Hi all,
I ran into a strange issue today; it seems that activating an environment of mine would trigger an ArgumentError: Pass LowerSIMDLoop
error in CUDA.
The full error message is at the end of this post. This environment contains a package I am developing.
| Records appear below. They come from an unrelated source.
(** * qa-system: document ingestion and answer localisation

    A shallow embedding of [src/utils.py] (text extraction and truncation)
    and of the question handler of [app/streamlit_app.py] (input validation,
    oracle call, answer highlighting), with the properties stated for them. *)

From Stdlib Require Import String Ascii.
From Stdlib Require Import List ZArith NArith Lia Bool.
From Stdlib Require Import DecimalString.
Import ListNotations.

Set Implicit Arguments.
Open Scope Z_scope.

(** ** Python values *)

Module Py.

(** A Python [str] is a sequence of Unicode code points. *)
Definition char := N.
Definition str := list char.

(** An ASCII literal of the source, as code points. *)
Definition lit (s : string) : str := map N_of_ascii (list_ascii_of_string s).
Arguments lit s%_string.

Definition len (s : str) : Z := Z.of_nat (length s).

(** [s[start:stop]] with step 1: a negative index counts from the end, and
    both indices are clamped to [0, len s]. [None] is an omitted index. *)
Definition clamp_index (n i : Z) : Z :=
  if i <? 0 then Z.max 0 (i + n) else Z.min i n.

Definition slice (s : str) (start stop : option Z) : str :=
  let n := len s in
  let lo := match start with None => 0 | Some i => clamp_index n i end in
  let hi := match stop with None => n | Some j => clamp_index n j end in
  firstn (Z.to_nat (hi - lo)) (skipn (Z.to_nat lo) s).

(** [str(n)] / [f"{n}"] for an [int]. *)
Definition str_of_int (n : Z) : str := lit (NilZero.string_of_int (Z.to_int n)).

(** [sub] occurs in [s] at its very beginning. *)
Fixpoint starts_with (sub s : str) : bool :=
  match sub, s with
  | [], _ => true
  | _ :: _, [] => false
  | a :: sub', b :: s' => N.eqb a b && starts_with sub' s'
  end.
(** * mcp-chrome: tab automation session core

    A shallow embedding of the Chrome extension's image utilities
    (stitchImages, cropAndResizeImage, compressImage) and of the file
    upload tool (FileUploadTool: execute, attachDebugger, detachDebugger,
    cleanupDebugger, prepareFileFromRemote), with the properties the
    design document states about them.

    Conventions of the embedding:
    - a JavaScript [number] that holds a fraction (scale, quality) is an
      IEEE 754 binary64 value: Rocq's primitive [float];
    - a [number] that holds a pixel coordinate, a byte count or a tab id
      is an integer: [Z];
    - an awaited promise is an [outcome]: resolved with a value or
      rejected with the message of the thrown [Error];
    - the browser (chrome.* APIs, canvas, codecs) is a record of
      capabilities handed to the code. *)

From Stdlib Require Import ZArith Ascii String List Bool Lia Floats.
From stdpp Require Import base option list gmap.

Set Warnings "-inexact-float".
Local Open Scope string_scope.
Local Open Scope list_scope.
Local Open Scope Z_scope.

(** ** JavaScript values *)

Module Js.

(** The settlement of an awaited promise. *)
Inductive outcome (A : Type) : Type :=
| Resolved (a : A)
| Rejected (message : string).
Arguments Resolved {A} a.
Arguments Rejected {A} message.

(** Truthiness of an optional string: [undefined] and [''] are falsy. *)
Definition truthy_string (s : option string) : bool :=
  match s with
  | Some EmptyString => false
  | Some _ => true
  | None => false
  end.

(** Truthiness of an optional integer: [undefined] and [0] are falsy. *)
Definition truthy_Z (n : option Z) : bool :=
  match n with
  | Some 0 => false
  | Some _ => true
  | None => false
  end.

(** [a || b] on optional strings. *)
Definition or_else (a : option string) (b : string) : string :=
  match a with
  | Some s => if truthy_string a then s else b
  | None => b
  end.

(** [a === b] where [a] may be undefined. *)
Definition eq_opt_string (a : option string) (b : string) : bool :=
  match a with Some s => String.eqb s b | None => false end.

Definition eq_opt_Z (a : option Z) (b : Z) : bool :=
  match a with Some z => Z.eqb z b | None => false end.

(** [Math.max(a, b)]: NaN if either argument is NaN; of two zeros the
    positive one. *)
Definition Math_max (a b : float) : float :=
  if is_nan a || is_nan b then nan
  else if (a <? b)%float then b
  else if (b <? a)%float then a
  else if get_sign a then b else a.

(** [Math.round(x)]: the integer nearest to [x], halves towards
    +infinity; NaN, the infinities, the zeros and the values that are
    already integers are returned as they are, and a negative value that
    rounds to zero gives -0. *)
Definition Math_round (x : float) : float :=
  match Prim2SF x with
  | S754_finite s m e =>
      if 0 <=? e then x
      else
        let d := Z.pow 2 (- e) in
        let n := if s then - Z.pos m else Z.pos m in
        let r := (2 * n + d) / (2 * d) in
        if r =? 0 then (if s then (-0)%float else 0%float)
        else if r <? 0 then (- of_uint63 (Uint63.of_Z (- r)))%float
        else of_uint63 (Uint63.of_Z r)
  | _ => x
  end.
(** ** The login handler on its other paths *)

(** X9.  When the login request itself fails (the promise of [fetch]
    rejects), the body is never read, nothing is stored and there is no
    navigation; the rejection's message is displayed, or "Login failed.
    Check ID and password." when it has none. *)
Theorem login_network_failure
    (w : World) (g : LoginScreen.FormData) (p : Page) (err : JsError) :
  LoginScreen.validateForm g = None →
  fetch w LoginScreen.login_url (LoginScreen.request_body g) = Rejected err →
  requests (trace (LoginScreen.handleLogin w g p))
    = [Fetch LoginScreen.login_url (LoginScreen.request_body g)]
  ∧ localStorage (page (LoginScreen.handleLogin w g p)) = localStorage p
  ∧ navigations (trace (LoginScreen.handleLogin w g p)) = []
  ∧ loading (page (LoginScreen.handleLogin w g p)) = false
  ∧ (message err ≠ Js.Empty →
     error (page (LoginScreen.handleLogin w g p)) = message err)
  ∧ (message err = Js.Empty →
     error (page (LoginScreen.handleLogin w g p))
     = "Login failed. Check ID and password.").
Proof.
  intros Hv Hw. rewrite (login_fetch_failed w g p Hv err Hw). cbn.
  do 4 (split; [done|]).
  destruct (or_default_cases (message err)
              "Login failed. Check ID and password.")
    as [[Hm ->]|[Hm ->]]; by split.
Qed.
Lemma handler_summary_consistent_witness :
  handler world_ok (no_args (JsString.lit "a.wav"))
  = Returns
      (Completed 2 1 2
         (JsString.lit "/srv/audio/2026-01-01T00-00-00-000Z_transcript.json")
         (JsString.lit "/srv/audio/2026-01-01T00-00-00-000Z_transcript.txt")
         (JsString.lit "/srv/audio/2026-01-01T00-00-00-000Z_sentences.json")
         (JsString.lit "/srv/audio"))
  ∧ ∃ output sents,
      replicate_run world_ok
        (build_input (publicUrl world_ok) (no_args (JsString.lit "a.wav")))
      = Returns (Some output)
      ∧ Eff.value (aggregate (segments output)) = Some sents
      ∧ 2 = length (default [] (segments output))
      ∧ 1 = length sents
      ∧ 1 ≤ 2 ∧ (1 = 0 ↔ 2 = 0)
      ∧ 2%float = summary_duration (default [] (segments output))
      ∧ JsString.lit "/srv/audio/2026-01-01T00-00-00-000Z_transcript.json"
        = transcriptPath world_ok (no_args (JsString.lit "a.wav"))
      ∧ JsString.lit "/srv/audio/2026-01-01T00-00-00-000Z_transcript.txt"
        = textPath world_ok (no_args (JsString.lit "a.wav"))
      ∧ JsString.lit "/srv/audio/2026-01-01T00-00-00-000Z_sentences.json"
        = sentencesPath world_ok (no_args (JsString.lit "a.wav"))
      ∧ JsString.lit "/srv/audio" = audioDir world_ok.
Proof.
  assert (H : handler world_ok (no_args (JsString.lit "a.wav"))
              = Returns
                  (Completed 2 1 2
                     (JsString.lit "/srv/audio/2026-01-01T00-00-00-000Z_transcript.json")
                     (JsString.lit "/srv/audio/2026-01-01T00-00-00-000Z_transcript.txt")
                     (JsString.lit "/srv/audio/2026-01-01T00-00-00-000Z_sentences.json")
                     (JsString.lit "/srv/audio"))).
  { vm_compute. reflexivity. }
  split; [exact H|].
  exact (handler_summary_consistent _ _ _ _ _ _ _ _ _ H).
Defined.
Although I can hardly come up with a short example that reproduces this error (as I have no idea what might be the cause), I’m willing to provide as much information as possible.
I appreciate any advice!
Julia versioninfo
Julia Version 1.10.3
Commit 0b4590a5507 (2024-04-30 10:59 UTC)
Build Info:
Official https://julialang.org/ release
Platform Info:
OS: Linux (x86_64-linux-gnu)
CPU: 8 × Intel(R) Core™ i7-7700K CPU @ 4.20GHz
WORD_SIZE: 64
LIBM: libopenlibm
LLVM: libLLVM-15.0.7 (ORCJIT, skylake)
Threads: 8 default, 0 interactive, 4 GC (on 8 virtual cores)
Environment:
JULIA_NUM_THREADS = auto
CUDA versioninfo
CUDA runtime 12.4, artifact installation
CUDA driver 12.2
NVIDIA driver 535.171.4
CUDA libraries:
- CUBLAS: 12.4.5
- CURAND: 10.3.5
- CUFFT: 11.2.1
- CUSOLVER: 11.6.1
- CUSPARSE: 12.3.1
- CUPTI: 22.0.0
- NVML: 12.0.0+535.171.4
Julia packages:
- CUDA: 5.3.5
- CUDA_Driver_jll: 0.8.1+0
- CUDA_Runtime_jll: 0.12.1+0
Toolchain:
- Julia: 1.10.3
- LLVM: 15.0.7
1 device:
0: NVIDIA GeForce GTX 1060 6GB (sm_61, 4.189 GiB / 6.000 GiB available)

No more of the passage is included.